### Work order:
For the material that follows, return exactly the lines from the one with "(at_keys s) j = Some b ->" through the one with "s) (rt_user_id t)))", both ends included.

---

(** The items that are new, also among those before them, and the others. *)
Fixpoint fresh (existing : list pystr) (items : list D) : list D :=
  match items with
  | [] => []
  | item :: items =>
      if bool_decide (name item ∈ existing) then fresh existing items else item :: fresh (name item :: existing) items
  end.
Fixpoint known (existing : list pystr) (items : list D) : list D :=
  match items with
  | [] => []
  | item :: items =>
      if bool_decide (name item ∈ existing) then item :: known existing items else known (name item :: existing) items
  end.
Definition exists_message (item : D) : pystr := what ++ #" '" ++ name item ++ #"' already exists".
Definition skipped_message (item : D) : pystr := what ++ #" '" ++ name item ++ #"' already exists, skipped".

Fixpoint create_all {W} (create : D -> W -> res W) (items : list D) (s : W) : res W :=
  match items with [] => Ok s | item :: items => s ← create item s; create_all create items s end.

Lemma import_items_eq {W} (create : D -> W -> res W) items existing created errors s :
  import_items name what create items existing created errors s =
    match create_all create (fresh existing items) s with
    | Ok s' => Ok ((created + Z.of_nat (length (fresh existing items)))%Z,
                   errors ++ map skipped_message (known existing items), s')
    | Raise e => Raise e
    end.
Proof.
  revert existing created errors s. induction items as [|item items IH]; intros existing created errors s; cbn [import_items fresh known].
  { cbn. by rewrite Z.add_0_r, app_nil_r. }
  case_bool_decide.
  - rewrite IH. cbn [map]. unfold skipped_message at 1. by rewrite <- app_assoc.
  - cbn [create_all]. destruct (create item s) as [s1|e]; [|done]. cbn [mbind res_bind]. rewrite IH.
    destruct (create_all _ _ _); [|done]. cbn [length].
    by replace (created + Z.of_nat (S (length (fresh (name item :: existing) items))))%Z
      with (created + 1 + Z.of_nat (length (fresh (name item :: existing) items)))%Z by lia.
Qed.

Lemma preview_items_eq items existing duplicates :
  preview_items name what items existing duplicates =
    (List.filter (fun item => negb (bool_decide (name item ∈ existing))) items,
     duplicates ++ map exists_message (List.filter (fun item => bool_decide (name item ∈ existing)) items)).
Proof.
  revert duplicates. induction items as [|item items IH]; intros duplicates; cbn; [by rewrite app_nil_r|].
  case_bool_decide; cbn; rewrite IH; [by rewrite <- app_assoc|done].
Qed.

Lemma fresh_spec existing items :
  NoDup (name <$> fresh existing items) /\
  (forall item, item ∈ fresh existing items -> (name item ∉ existing) /\ item ∈ items).
Proof.
  revert existing. induction items as [|item items IH]; intros existing; cbn [fresh]; [split; [constructor|set_solver]|].
  case_bool_decide as Hi.
  - destruct (IH existing) as [Hn Hf]. split; [done|]. intros x [? ?]%Hf. split; [done|by right].
  - destruct (IH (name item :: existing)) as [Hn Hf]. split.
    + cbn. apply NoDup_cons. split; [|done]. intros (x & E & Hx)%list_elem_of_fmap. apply Hf in Hx as [Hx _]. apply Hx. rewrite E. left.
    + intros x [->|Hx]%elem_of_cons; [split; [done|left]|]. apply Hf in Hx as [Hx Hin]. split; [|by right]. intros ?. apply Hx. by right.
Qed.

(** Among items with distinct names, the new ones are those whose name is not taken. *)
Lemma fresh_distinct existing items : NoDup (name <$> items) ->
  fresh existing items = List.filter (fun item => negb (bool_decide (name item ∈ existing))) items /\
  known existing items = List.filter (fun item => bool_decide (name item ∈ existing)) items.
Proof.
  revert existing. induction items as [|item items IH]; intros existing Hn; [done|]. cbn in Hn. apply NoDup_cons in Hn as [Hi Hn].
  cbn [fresh known List.filter]. case_bool_decide; cbn [negb]; destruct (IH existing Hn) as [Ef Ek]; [by rewrite Ef, Ek|].
  destruct (IH (name item :: existing) Hn) as [-> ->].
  assert (forall x, x ∈ items -> bool_decide (name x ∈ name item :: existing) = bool_decide (name x ∈ existing)) as E.
  { intros x Hx. apply bool_decide_ext. split; [|by right]. intros [E|?]%elem_of_cons; [|done]. destruct Hi. rewrite <- E. by apply list_elem_of_fmap_2. }
  clear -E. split; [f_equal|]; (induction items as [|x items IH]; [done|]; cbn; rewrite (E x) by left;
    rewrite IH by (intros y Hy; apply E; by right); done).
Qed.

Lemma fresh_all items : NoDup (name <$> items) -> fresh [] items = items /\ known [] items = [].
Proof.
  intros Hn. destruct (fresh_distinct [] items Hn) as [-> ->]. split; [apply filter_all|apply filter_none]; intros x _.
  - apply negb_true_iff, bool_decide_eq_false, not_elem_of_nil.
  - apply bool_decide_eq_false, not_elem_of_nil.
Qed.
End loops.

(** ** Creating the rows of one kind *)

Section creating.
Context {D W R C : Type} (name : D -> pystr) (create : D -> W -> res W).
Context (rows_of : W -> list (uuid * R)) (row_name : R -> pystr) (config : uuid * R -> C) (shown : D -> C).
Context (inv : W -> Prop) (frame : W -> W -> Prop) (refused : D -> exn -> Prop).
Context (frame_refl : forall s, frame s s) (frame_trans : forall s1 s2 s3, frame s1 s2 -> frame s2 s3 -> frame s1 s3).

Definition names_of (s : W) : list pystr := map (fun kv => row_name kv.2) (rows_of s).
Context (create_ok : forall item s, inv s -> (name item ∉ names_of s) ->
  match create item s with
  | Ok s' => inv s' /\ frame s s' /\ exists row, rows_of s' = rows_of s ++ [row] /\ config row = shown item /\ row_name row.2 = name item
  | Raise e => refused item e
  end).

Lemma create_all_spec items s : inv s -> NoDup (name <$> items) -> (forall item, item ∈ items -> name item ∉ names_of s) ->
  match create_all create items s with
  | Ok s' => inv s' /\ frame s s' /\ exists rows, rows_of s' = rows_of s ++ rows /\ map config rows = map shown items
  | Raise e => exists item, item ∈ items /\ refused item e
  end.
Proof.
  revert s. induction items as [|item items IH]; intros s Hs Hn Hnew; cbn [create_all].
  { split_and!; [done|done|]. exists []. by rewrite app_nil_r. }
  cbn in Hn. apply NoDup_cons in Hn as [Hi Hn].
  pose proof (create_ok item s Hs (Hnew item (list_elem_of_here _ _))) as Hc.
  destruct (create item s) as [s1|e]; [|exists item; split; [left|done]]. cbn [mbind res_bind].
  destruct Hc as (Hs1 & Hf & row & Hrows & Hcfg & Hname).
  specialize (IH s1 Hs1 Hn). destruct (create_all create items s1) as [s2|e].
  - destruct IH as (Hs2 & Hf2 & rows & Hrows2 & Hcfgs).
    { intros x Hx. unfold names_of. rewrite Hrows, map_app, elem_of_app. cbn. rewrite Hname.
      intros [Hin|Hin%list_elem_of_singleton]; [by eapply Hnew; [right|]|]. apply Hi. rewrite <- Hin. by apply list_elem_of_fmap_2. }
    split_and!; [done|by eapply frame_trans|]. exists (row :: rows). split; [by rewrite Hrows2, Hrows, <- app_assoc|].
    cbn. by rewrite Hcfg, Hcfgs.
  - destruct IH as (x & Hx & Hr); [|exists x; split; [by right|done]].
    intros x Hx. unfold names_of. rewrite Hrows, map_app, elem_of_app. cbn. rewrite Hname.
    intros [Hin|Hin%list_elem_of_singleton]; [by eapply Hnew; [right|]|]. apply Hi. rewrite <- Hin. by apply list_elem_of_fmap_2.
Qed.
End creating.

Section spec.
Context `{Scans} `{Unicode} `{PyFloat} (batch_size : Z).
Context (node_refused : NodeModel -> option exn) (command_refused : command_row -> option exn)
        (script_refused : script_row -> option exn).

(** What a configuration shows of a node: its credentials are left out, except the user name. *)
Definition without_secrets (node : NodeConfigDTO) : NodeConfigDTO :=
  {| cfn_name := cfn_name node; cfn_endpoint := cfn_endpoint node;
     cfn_credentials := {| cr_username := cr_username (cfn_credentials node); cr_password := None; cr_ssh_key := None;
                           cr_passphrase := None |};
     cfn_tags := cfn_tags node |}.
(** A row that the tables refuse for its values. *)
Definition node_is_refused (node : NodeConfigDTO) (e : exn) : Prop :=
  (exists row, node_refused row = Some e /\ node_config (0%N, row) = without_secrets node)
  \/ ep_connection_type (cfn_endpoint node) <> #"ssh".
(* ===== verification/UsersSpec.v ===== *)
(** * What the account tables promise

    The invariant of the three tables over every history of operations; that a refresh token
    is exchanged at most once; what the services of [Auth] and the user service do over the
    tables. *)
From stdpp Require Import sorting.
From S2P Require Import Prelude PyStr Errors Json Effects Dto Auth Packs Query Stateful Tables Users.

(** ** The invariant *)

Record accounts_ok (s : account_tables) : Prop := {
  ac_users : table_ok um_email (at_next s) (at_users s);
  ac_tokens : table_ok rt_token_hash (at_next s) (at_tokens s);
  ac_keys : table_ok km_key_hash (at_next s) (at_keys s);
  ac_owner : forall i t, dict_get (at_tokens s) i = Some t -> is_Some (dict_get (at_users s) (rt_user_id t));
  ac_scope : forall i k, dict_get (at_keys s) i = Some k -> km_scope k ∈ key_scopes }.

Section preservation.
Context (user_refused : UserModel -> option exn) (token_refused : RefreshTokenModel -> option exn)
  (key_refused : APIKeyModel -> option exn) (hash_password : pystr -> res pystr).

Lemma ok_empty : accounts_ok empty_accounts.
Proof. split; try apply table_nil; done. Qed.

Lemma check_user_free id row s : check_user user_refused id row s = Ok tt -> free um_email id (um_email row) (at_users s).
Proof.
  unfold check_user. destruct (user_refused row); [done|]. destruct (existsb _ _) eqn:E; [done|]. intros _. by apply free_spec.
Qed.
Lemma check_key_free id row s : check_key key_refused id row s = Ok tt ->
  km_scope row ∈ key_scopes /\ free km_key_hash id (km_key_hash row) (at_keys s).
Proof.
  unfold check_key. destruct (key_refused row); [done|]. case_bool_decide; [|done]. cbn [negb].
  destruct (existsb _ _) eqn:E; [done|]. intros _. split; [done|by apply free_spec].
Qed.
Lemma check_token_free row s : check_token token_refused row s = Ok tt ->
  (forall j b, dict_get (at_tokens s) j = Some b -> rt_token_hash b <> rt_token_hash row) /\ is_Some (dict_get (at_users s) (rt_user_id row)).
Proof.
  unfold check_token. destruct (token_refused row); [done|]. destruct (existsb _ _) eqn:E; [done|].
  destruct (get_by_id _ s) as [u|] eqn:Eu; [|done]. intros _. split; [|by exists u]. intros j b Hj Hc.
  apply not_true_iff_false in E. apply E, existsb_exists. exists (j, b). split; [by apply list_elem_of_In, dict_get_elem|by apply str_eqb_eq].
Qed.

Lemma accounts_create email hashed superuser now s r s' :
  accounts_ok s -> create user_refused email hashed superuser now s = Ok (r, s') -> accounts_ok s'.
Proof.
  intros [Hu Ht Hk Ho Hs] ([] & Hc%check_user_free & [= <- <-])%bind_ok. split; cbn [at_users at_tokens at_keys at_next].
  - by apply (table_add um_email (at_next s) (at_users s)).
  - eapply table_mono; [done|lia].
  - eapply table_mono; [done|lia].
  - intros i t Hi. rewrite dict_get_snoc by (by eapply table_new). case_decide; [done|by eapply Ho].
  - done.
Qed.

Lemma accounts_update id data s r s' : accounts_ok s -> update user_refused id data s = Ok (r, s') -> accounts_ok s'.
Proof.
  intros Hok. unfold update. destruct (get_by_id id s) as [u|] eqn:Eu; [|by intros [= _ <-]].
  intros ([] & Hc%check_user_free & [= _ <-])%bind_ok. destruct Hok as [Hu Ht Hk Ho Hs]. split; try done.
  - apply table_set; [done|by exists u|done].
  - intros i t Hi. cbn. rewrite dict_get_set. case_decide; [done|by eapply Ho].
Qed.

Lemma accounts_delete id s : accounts_ok s -> accounts_ok (delete_row id s).
Proof.
  intros [Hu Ht Hk Ho Hs]. split; try done.
  - by apply table_filter.
  - by apply table_filter.
  - intros i t [Hi Hn]%dict_get_elem%elem_filter. cbn in Hi, Hn |- *. to_prop. rewrite dict_get_pop, decide_False by congruence.
    eapply Ho. apply dict_get_NoDup; [apply Ht|done].
Qed.

Lemma ok_tokens s f : accounts_ok s -> accounts_ok (set_tokens s (List.filter f (at_tokens s))).
Proof.
  intros [Hu Ht Hk Ho Hs]. split; try done.
  - by apply table_filter.
  - intros i t [Hi _]%dict_get_elem%elem_filter. eapply Ho. apply dict_get_NoDup; [apply Ht|done].
Qed.

Lemma ok_create_token user_id token_hash expires now s r s' :
  accounts_ok s -> create_token token_refused user_id token_hash expires now s = Ok (r, s') -> accounts_ok s'.
Proof.
  intros [Hu Ht Hk Ho Hs] ([] & [Hf Hown]%check_token_free & [= _ <-])%bind_ok. split; cbn [at_users at_tokens at_keys at_next]; try done.
  - eapply table_mono; [done|lia].
  - apply table_add; [done|]. intros j b Hj _. by apply Hf in Hj.
  - eapply table_mono; [done|lia].
  - intros i t. rewrite dict_get_snoc by (by eapply table_new). case_decide; [by intros [= <-]|apply Ho].
Qed.

Lemma ok_rotate old user_id new expires now s r s' :
  accounts_ok s -> rotate token_refused old user_id new expires now s = Ok (r, s') -> accounts_ok s'.
Proof.
  intros Hok. unfold rotate. destruct (List.filter _ _); [by intros [= _ <-]|].
  intros ([? s1] & Hc & [= _ <-])%bind_ok. eapply ok_create_token; [|exact Hc]. by apply ok_tokens.
Qed.

Lemma ok_create_key data now s r s' : accounts_ok s -> create_api_key key_refused data now s = Ok (r, s') -> accounts_ok s'.
Proof.
  intros [Hu Ht Hk Ho Hs] ([] & [Hscope Hf]%check_key_free & [= _ <-])%bind_ok. split; cbn [at_users at_tokens at_keys at_next]; try done.
  - eapply table_mono; [done|lia].
  - eapply table_mono; [done|lia].
  - by apply (table_add km_key_hash).
  - intros i k. rewrite dict_get_snoc by (by eapply table_new). case_decide; [by intros [= <-]|apply Hs].
Qed.

Lemma ok_set_key s id k k' :
  accounts_ok s -> dict_get (at_keys s) id = Some k -> km_scope k' ∈ key_scopes -> free km_key_hash id (km_key_hash k') (at_keys s) ->
  accounts_ok (set_keys s (dict_set (at_keys s) id k')).
Proof.
  intros [Hu Ht Hk Ho Hs] Hid Hscope Hf. split; try done.
  - apply table_set; [done|by exists k|done].
  - intros i k2. cbn. rewrite dict_get_set. case_decide; [by intros [= <-]|apply Hs].
Qed.
Lemma key_still_free s id k : accounts_ok s -> dict_get (at_keys s) id = Some k -> free km_key_hash id (km_key_hash k) (at_keys s).
Proof. intros Hok Hk j b Hj Hne E. apply Hne. by eapply (tb_unique _ _ _ (ac_keys s Hok)). Qed.

(** ** Histories *)

Inductive account_op :=
| DoCreateUser (data : UserCreateDTO) (now : Z)
| DoUpdateUser (id : uuid) (data : UserUpdateDTO) (now : Z)
| DoDeleteUser (id : uuid)
| DoCreateToken (user_id : uuid) (token_hash : pystr) (expires_at now : Z)
| DoRotate (old_hash : pystr) (user_id : uuid) (new_hash : pystr) (expires_at now : Z)
| DoDeleteToken (token_hash : pystr)
| DoDeleteByUser (user_id : uuid)
| DoDeleteExpired (user_id : uuid) (now : Z)
| DoCreateKey (data : APIKeyPersistenceDTO) (now : Z)
| DoUpdateKey (id : uuid) (data : APIKeyUpdateDTO)
| DoRevokeKey (id : uuid)
| DoTouchKey (id : uuid) (used_at : Z).
Definition run_account_op (s : account_tables) (op : account_op) : account_tables :=
  match op with
  | DoCreateUser data now => (begin (create_user user_refused hash_password data now) s).2
  | DoUpdateUser id data now => (begin (update_user user_refused hash_password id data now) s).2
  | DoDeleteUser id => (begin (delete id) s).2
  | DoCreateToken user_id token_hash expires_at now => (begin (create_token token_refused user_id token_hash expires_at now) s).2
  | DoRotate old user_id new expires_at now => (begin (rotate token_refused old user_id new expires_at now) s).2
  | DoDeleteToken token_hash => (begin (delete_token token_hash) s).2
  | DoDeleteByUser user_id => (begin (delete_by_user user_id) s).2
  | DoDeleteExpired user_id now => (begin (delete_expired_by_user user_id now) s).2
  | DoCreateKey data now => (begin (create_api_key key_refused data now) s).2
  | DoUpdateKey id data => (begin (update_api_key key_refused id data) s).2
  | DoRevokeKey id => (begin (revoke_api_key id) s).2
  | DoTouchKey id used_at => (begin (touch_last_used id used_at) s).2
  end.
Definition account_history (ops : list account_op) : account_tables := fold_left run_account_op ops empty_accounts.

Lemma accounts_begin {A} (m : tx A) s : accounts_ok s -> (forall a s', m s = Ok (a, s') -> accounts_ok s') -> accounts_ok (begin m s).2.
Proof. intros Hs Hm. unfold begin. destruct (m s) as [[a s']|e]; [by eapply Hm|done]. Qed.

Lemma ok_run_op s op : accounts_ok s -> accounts_ok (run_account_op s op).
Proof.
  intros Hok. destruct op; cbn [run_account_op]; apply accounts_begin; try done; intros a s'.
  - intros (h & _ & ([u s1] & Hc & [= _ <-])%bind_ok)%bind_ok. by eapply accounts_create.
  - unfold update_user. destruct (get_by_id id s) as [u|]; [|by intros [= _ <-]].
    intros (h & _ & Hr)%bind_ok. destruct (no_changes data); [by injection Hr as _ <-|].
    apply bind_ok in Hr as ([u' s1] & Hu & [= _ <-]). by eapply accounts_update.
  - unfold delete. destruct (get_by_id id s); intros [= _ <-]; [by apply accounts_delete|done].
  - by apply ok_create_token.
  - by apply ok_rotate.
  - intros [= _ <-]. by apply ok_tokens.
  - intros [= _ <-]. by apply ok_tokens.
  - intros [= _ <-]. by apply ok_tokens.
  - by apply ok_create_key.
  - unfold update_api_key. destruct (dict_get (at_keys s) id) as [k|] eqn:Ek; [|by intros [= _ <-]].
    intros (k' & _ & ([] & [Hs Hf]%check_key_free & [= _ <-])%bind_ok)%bind_ok. by eapply ok_set_key.
  - unfold revoke_api_key. destruct (dict_get (at_keys s) id) as [k|] eqn:Ek; intros [= _ <-]; [|done].
    eapply ok_set_key; [done|done|by apply (ac_scope s Hok id k)|by apply (key_still_free s id k)].
  - unfold touch_last_used. intros [= _ <-]. destruct (dict_get (at_keys s) id) as [k|] eqn:Ek; [|done].
    eapply ok_set_key; [done|done|by apply (ac_scope s Hok id k)|by apply (key_still_free s id k)].
Qed.

Lemma ok_history ops s : accounts_ok s -> accounts_ok (fold_left run_account_op ops s).
Proof. revert s. induction ops as [|op ops IH]; cbn; intros s Hok; [done|]. by apply IH, ok_run_op. Qed.

(** After any history of operations on users, sessions and API keys: e-mail addresses,
    token hashes and key hashes are unique; every refresh token belongs to an existing user; and
    every key has one of the two scopes. *)
Theorem account_tables_consistent (ops : list account_op) :
  let s := account_history ops in
  (forall i j a b, dict_get (at_users s) i = Some a -> dict_get (at_users s) j = Some b -> um_email a = um_email b -> i = j)
  /\ (forall i j a b, dict_get (at_tokens s) i = Some a -> dict_get (at_tokens s) j = Some b ->
        rt_token_hash a = rt_token_hash b -> i = j)
  /\ (forall i j a b, dict_get (at_keys s) i = Some a -> dict_get (at_keys s) j = Some b ->
        km_key_hash a = km_key_hash b -> i = j)
  /\ (forall i t, dict_get (at_tokens s) i = Some t -> is_Some (dict_get (at_users s) (rt_user_id t)))
  /\ (forall i k, dict_get (at_keys s) i = Some k -> km_scope k ∈ key_scopes).
Proof.
  intros s. destruct (ok_history ops empty_accounts ok_empty) as [Hu Ht Hk Ho Hs].
  split_and!; [apply (tb_unique _ _ _ Hu)|apply (tb_unique _ _ _ Ht)|apply (tb_unique _ _ _ Hk)|exact Ho|exact Hs].
Qed.

(** ** A refresh token is exchanged once *)

(** The operation stores a token with this hash. *)
Definition issues (token_hash : pystr) (op : account_op) : bool :=
  match op with
  | DoCreateToken _ h _ _ | DoRotate _ _ h _ _ => str_eqb h token_hash
  | _ => false
  end.
Definition absent (token_hash : pystr) (s : account_tables) : Prop :=
  forall i t, (i, t) ∈ at_tokens s -> rt_token_hash t <> token_hash.

Lemma absent_filter h f s : absent h s -> absent h (set_tokens s (List.filter f (at_tokens s))).
Proof. intros Ha i t [Hi _]%elem_filter. by eapply Ha. Qed.

Lemma absent_create_token h user_id new expires now s r s' :
  new <> h -> absent h s -> create_token token_refused user_id new expires now s = Ok (r, s') -> absent h s'.
Proof.
  intros Hne Ha ([] & _ & [= _ <-])%bind_ok. intros i t. cbn. rewrite elem_of_app, list_elem_of_singleton.
  intros [Hi|[= -> ->]]; [by eapply Ha|done].
Qed.

Lemma absent_rotate h old user_id new expires now s r s' :
  new <> h -> absent h s -> rotate token_refused old user_id new expires now s = Ok (r, s') -> absent h s'.
Proof.
  intros Hne Ha. unfold rotate. destruct (List.filter _ _); [by intros [= _ <-]|].
  intros ([? s1] & Hc & [= _ <-])%bind_ok. eapply absent_create_token; [done| |exact Hc]. by apply absent_filter.
Qed.

Lemma absent_op h s op : issues h op = false -> absent h s -> absent h (run_account_op s op).
Proof.
  assert (forall A (m : tx A), absent h s -> (forall a s', m s = Ok (a, s') -> absent h s') -> absent h (begin m s).2) as Hbegin.
  { intros A m Ha Hm. unfold begin. destruct (m s) as [[a s']|e]; [by eapply Hm|done]. }
  assert (forall s', absent h s -> at_tokens s' = at_tokens s -> absent h s') as Hsame.
  { intros s' Ha Et i t. rewrite Et. apply Ha. }
  intros Hi Ha. destruct op; cbn [run_account_op issues] in *; apply Hbegin; try done; intros a s'.
  - intros (x & _ & ([u s1] & ([] & _ & [= _ <-])%bind_ok & [= _ <-])%bind_ok)%bind_ok. by apply Hsame.
  - unfold update_user. destruct (get_by_id id s) as [u|]; [|by intros [= _ <-]].
    intros (x & _ & Hr)%bind_ok. destruct (no_changes data); [by injection Hr as _ <-|].
    apply bind_ok in Hr as ([u' s1] & Hu & [= _ <-]). unfold update in Hu.
    destruct (get_by_id id s); [|by injection Hu as _ <-]. apply bind_ok in Hu as ([] & _ & [= _ <-]). by apply Hsame.
  - unfold delete. destruct (get_by_id id s); intros [= _ <-]; [|done]. by apply (absent_filter h _ s).
  - apply absent_create_token; [|done]. intros ->. by rewrite (proj2 (str_eqb_eq h h)) in Hi.
  - apply absent_rotate; [|done]. intros ->. by rewrite (proj2 (str_eqb_eq h h)) in Hi.
  - intros [= _ <-]. by apply absent_filter.
  - intros [= _ <-]. by apply absent_filter.
  - intros [= _ <-]. by apply absent_filter.
  - intros ([] & _ & [= _ <-])%bind_ok. by apply Hsame.
  - unfold update_api_key. destruct (dict_get (at_keys s) id); [|by intros [= _ <-]].
    intros (k' & _ & ([] & _ & [= _ <-])%bind_ok)%bind_ok. by apply Hsame.
  - unfold revoke_api_key. destruct (dict_get (at_keys s) id); intros [= _ <-]; by apply Hsame.
  - unfold touch_last_used. intros [= _ <-]. destruct (dict_get (at_keys s) id); by apply Hsame.
Qed.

---

### Solution for this task:
  /\ (forall i j a b, dict_get (at_keys s) i = Some a -> dict_get (at_keys s) j = Some b ->
        km_key_hash a = km_key_hash b -> i = j)
  /\ (forall i t, dict_get (at_tokens s) i = Some t -> is_Some (dict_get (at_users s) (rt_user_id t)))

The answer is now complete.